Ceftolozane-tazobactam (C/T) is a novel cephalosporin with in vitro activity against Pseudomonas aeruginosa that is resistant to extended-spectrum penicillins and antipseudomonal cephalosporins. In order to assess the antimicrobial effect of C/T in treatment of Pseudomonas pneumonia, we investigated the pharmacokinetics and efficacy of C/T in persistently neutropenic rabbits. Pseudomonas pneumonia was established by direct endotracheal inoculation. Treatment groups consisted of C/T, ceftazidime (CAZ), piperacillin-tazobactam (TZP), and untreated controls (UC).

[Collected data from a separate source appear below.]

(** ** Assignment *)

(** The idle slot [i] takes an assignment. *)
Lemma assign_workers busy pool i rest a s :
  workers_ok busy s -> idle_slots s pool = i :: rest ->
  workers_ok busy (set_slot pool i (fun x => mkSlot (sl_running x) 0 (sl_cancel x) (Some (Some a)))
    (set_idle pool rest s)).
Proof.
  intros [W1 W2 W3] Hk.
  assert (Hin : i ∈ idle_slots s pool) by (rewrite Hk; left).
  assert (Hl : NoDup rest /\ i ∉ rest).
  { specialize (W1 pool). rewrite Hk in W1. apply NoDup_cons in W1. tauto. }
  destruct Hl as [Hnd Hni]. set (f := fun x => _).
  assert (Hfree : forall p j, (p, j) <> (pool, i) -> slot_free s p j ->
    slot_free (set_slot pool i f (set_idle pool rest s)) p j).
  { intros p j Hne Hj. by apply slot_free_set. }
  split.
  - intros p. change (NoDup (idle_slots (set_idle pool rest s) p)). rewrite idle_slots_set.
    destruct (decide (p = pool)); [done|apply W1].
  - intros p j. change (j ∈ idle_slots (set_idle pool rest s) p ->
      slot_free (set_slot pool i f (set_idle pool rest s)) p j /\ (p, j) ∉ busy).
    rewrite idle_slots_set. destruct (decide (p = pool)) as [->|Hp]; intros Hj.
    + destruct (W2 pool j); [rewrite Hk; by right|]. split; [|done]. apply Hfree; [congruence|done].
    + destruct (W2 p j Hj). split; [|done]. apply Hfree; [congruence|done].
  - intros p j Hj. apply Hfree; [|by apply W3]. intros [= -> ->]. by destruct (W2 pool i Hin).
Qed.

Definition granted pool r s : taskRecord :=
  r_set_cancelFunc (Some (S (e_fresh s))) (r_set_state StateDispatching
    (r_set_dispatchEpoch (e_dispatchEpoch s + 1)
      (r_set_permit (Some (mkPermit (e_fresh s) pool (ws_ID (r_spec r)) (e_dispatchEpoch s + 1))) r))).

Lemma send_free pool i a s :
  slot_free s pool i ->
  send_assignment pool i a s =
  set_slot pool i (fun x => mkSlot (sl_running x) (sl_idleSince x) (sl_cancel x) (Some (Some a))) s.
Proof. intros (x & Hx & _ & Hm). unfold send_assignment. rewrite Hx. simpl. by rewrite Hm. Qed.
(** Giving back the resources and the admission slot of a task. *)
Lemma release_ok ph s s' id r r' :
  engine_ok ph s -> e_registry s !! id = Some r -> inflight ph r = true -> same_record r r' ->
  e_registry s' = <[id := r']> (e_registry s) ->
  e_adm s' = a_terminal (r_spec r) (e_adm s) ->
  e_resourceUsed s' = release_all (ws_Resources (r_spec r)) (e_resourceUsed s) ->
  e_dispatchEpoch s' = e_dispatchEpoch s -> e_commitSeq s' = e_commitSeq s -> e_fresh s' = e_fresh s ->
  e_resultSlotsHeld s' = e_resultSlotsHeld s -> e_activeTasks s' = e_activeTasks s ->
  e_retainedBytes s' = e_retainedBytes s -> e_commitPending s' = e_commitPending s ->
  e_terminalOrder s' = e_terminalOrder s -> e_resourceCapacity s' = e_resourceCapacity s ->
  e_resultCapacity s' = e_resultCapacity s -> lifecycle_ok s' ->
  engine_ok (releasing id ph) s'.
Proof.
  intros H Hr Hin Hsame W1 C1 C4 W2 W3 W4 C2 C3 E1 E2 C5 D1 D2 Hlc.
  pose proof (eo_records _ _ H id r Hr) as Hrec. pose proof (rk_id _ _ _ _ _ _ Hrec) as Hid.
  pose proof (same_record_pending r r' Hsame) as Hp.
  pose proof (eo_admission _ _ H) as [Ha1 Ha2 Ha3]. pose proof (eo_accounts _ _ H) as Hacc.
  assert (Hl : live (releasing id ph) r' = live ph r) by (by rewrite (same_record_live _ _ _ Hsame)).
  assert (Hi : inflight (releasing id ph) r' = false).
  { rewrite (same_record_inflight _ _ _ Hsame). unfold inflight. rewrite Hid. simpl.
    rewrite bool_decide_eq_false_2; [apply andb_false_r|set_solver]. }
  assert (Hf : flying r = true) by (unfold inflight in Hin; by apply andb_true_iff in Hin as [? _]).
  pose proof (a_terminal_law (r_spec r) (e_adm s) Ha1) as (T1 & T2 & T3 & _ & T5 & T6).
  assert (Hused : forall n, demand n (ws_Resources (r_spec r)) <= zget n (e_resourceUsed s)).
  { intros n. rewrite (ac_used _ _ Hacc).
    pose proof (msum_lookup_le (fun x => if inflight ph x then amount n (r_spec x) else 0)
      (e_registry s) id r) as Hk. simpl in Hk. rewrite Hin in Hk. apply Hk; [|done]. intros j x Hx.
    destruct (inflight ph x); [|done]. apply demand_nonneg. intros q Hq.
    by apply (rk_resources _ _ _ _ _ _ (eo_records _ _ H j x Hx)). }
  assert (Hrec_pos : forall q, q ∈ ws_Resources (r_spec r) -> 0 < rr_Amount q).
  { intros q Hq. by apply (rk_resources _ _ _ _ _ _ Hrec). }
  assert (Hone : 1 <= a_active (e_adm s) (ws_QuotaOwner (r_spec r))).
  { rewrite (ac_owners _ _ Hacc).
    pose proof (msum_lookup_le (fun x => ind (inflight ph x && bool_decide (ws_QuotaOwner (r_spec x) =
      ws_QuotaOwner (r_spec r)))) (e_registry s) id r (fun _ _ _ => ind_nonneg _) Hr) as Hk.
    simpl in Hk. rewrite Hin, bool_decide_eq_true_2 in Hk by done. exact Hk. }
  eapply (engine_ok_rec ph (releasing id ph) s s' id r r' H Hr W1);
    rewrite ?W2, ?W3, ?W4, ?W5, ?W6, ?C1, ?C2, ?C3, ?C4, ?C5, ?E1, ?E2, ?D1, ?D2, ?Hl, ?Hp, ?Hi, ?Hin, ?T2,
      ?(sr_spec _ _ Hsame), ?(sr_retained _ _ Hsame); try done; try (intros; lia).
  - intros j Hj. simpl. set_solver.
  - apply (same_record_ok _ _ _ _ _ r); [done|]. destruct Hrec. by split.
  - intros j e He. split; [done|]. intros ->.
    destruct (Ha2 id e He) as [(x & Hx & Hq & _) _]. apply flying_not_queued in Hf. congruence.
  - intros Hq. apply (same_record_queued _ _ Hsame) in Hq. by apply flying_not_queued in Hf.
  - intros n. rewrite release_all_spec; [unfold demand, amount; lia|apply Hrec_pos|exact Hused].
  - apply release_all_pos, Hacc.
  - intros o. assert (Hpos : 0 <= a_active (e_adm s) o).
    { rewrite (ac_owners _ _ Hacc). apply msum_nonneg. intros; apply ind_nonneg. }
    rewrite T5 by done. destruct (decide (o = ws_QuotaOwner (r_spec r))) as [->|Ho].
    + rewrite !bool_decide_eq_true_2 by done. simpl. lia.
    + rewrite !bool_decide_eq_false_2 by congruence. simpl. lia.
  - intros key j. rewrite T6. change (ws_ID (r_spec r)) with (rec_id r). rewrite Hid.
    assert (Hlock : forall k, a_locks (e_adm s) !! k = Some id -> k = ws_OrderingKey (r_spec r)).
    { intros k Hk. apply (ac_locks _ _ Hacc) in Hk as (_ & x & Hx & _ & Hk). congruence. }
    split.
    + intros Hk. left. case_decide as Hd.
      * apply lookup_delete_Some in Hk as [Hne Hk]. split; [|done]. intros ->. by apply Hlock in Hk.
      * split; [|done]. intros ->. apply Hd. rewrite <- (Hlock key Hk). split; [|done].
        by apply (ac_locks _ _ Hacc) in Hk as (? & _).
    + intros [[Hj Hk]|(_ & _ & ? & _)]; [|done]. case_decide as Hd; [|done].
      rewrite lookup_delete_ne; [done|]. intros <-. destruct Hd as [_ Hd]. congruence.
  - apply (eo_order _ _ H).
  - intros j. destruct (decide (j = id)) as [->|]; [|naive_solver].
    rewrite (live_of_not_terminal ph r) by by apply flying_not_terminal.
    split; [|naive_solver]. intros (x & Hx & Hlx)%(or_elems _ _ (eo_order _ _ H)).
    rewrite Hr in Hx. injection Hx as <-. rewrite live_of_not_terminal in Hlx; [done|].
    by apply flying_not_terminal.
  - intros n. rewrite release_all_spec by done. pose proof (ac_capacity _ _ Hacc n).
    pose proof (demand_nonneg n _ Hrec_pos). lia.
  - pose proof (ac_credits _ _ Hacc). lia.
Qed.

Rabbits received a dosage of C/T of 80 mg/kg every 4 h (q4h) intravenously (i.v.) (53 mg/kg ceftolozane/26 mg/kg tazobactam) to match the free drug time above the MIC as well as a comparable plasma area under the concentration-time curve (AUC) (humanized doses of ceftolozane-tazobactam of 3 g [2 g/1 g]) q8h, due to the more rapid elimination of ceftolozane in rabbits (0.75 h) than in humans (2.5 h). Four molecularly characterized clinical P. aeruginosa isolates from patients with pneumonia were studied, including one isolate from each classification group: pan-susceptible (PS), outer membrane porin D (OPRD) porin loss (OPRDPL), efflux pump expression (EPE), and AmpC hyperexpression (ACHE). Treatment was continued for 12 days. Treatment with ceftolozane-tazobactam resulted in a ≥105 reduction in residual pulmonary and bronchoalveolar lavage (BAL) fluid bacterial burdens caused by all 4 strains (P ≤ 0.01). This antibacterial activity coincided with reduction of lung weight (an organism-mediated pulmonary injury marker) (P < 0.05). CAZ was less active in ACHE-infected rabbits, and TZP had less activity against EPE, ACHE, and OPRDPL strains. Survival was prolonged in the C/T and CAZ treatment groups in comparison to the TZP and UC groups (P < 0.001). Ceftolozane-tazobactam is highly active in treatment of experimental P. aeruginosa pneumonia in persistently neutropenic rabbits, including infections caused by strains with the most common resistance mechanisms.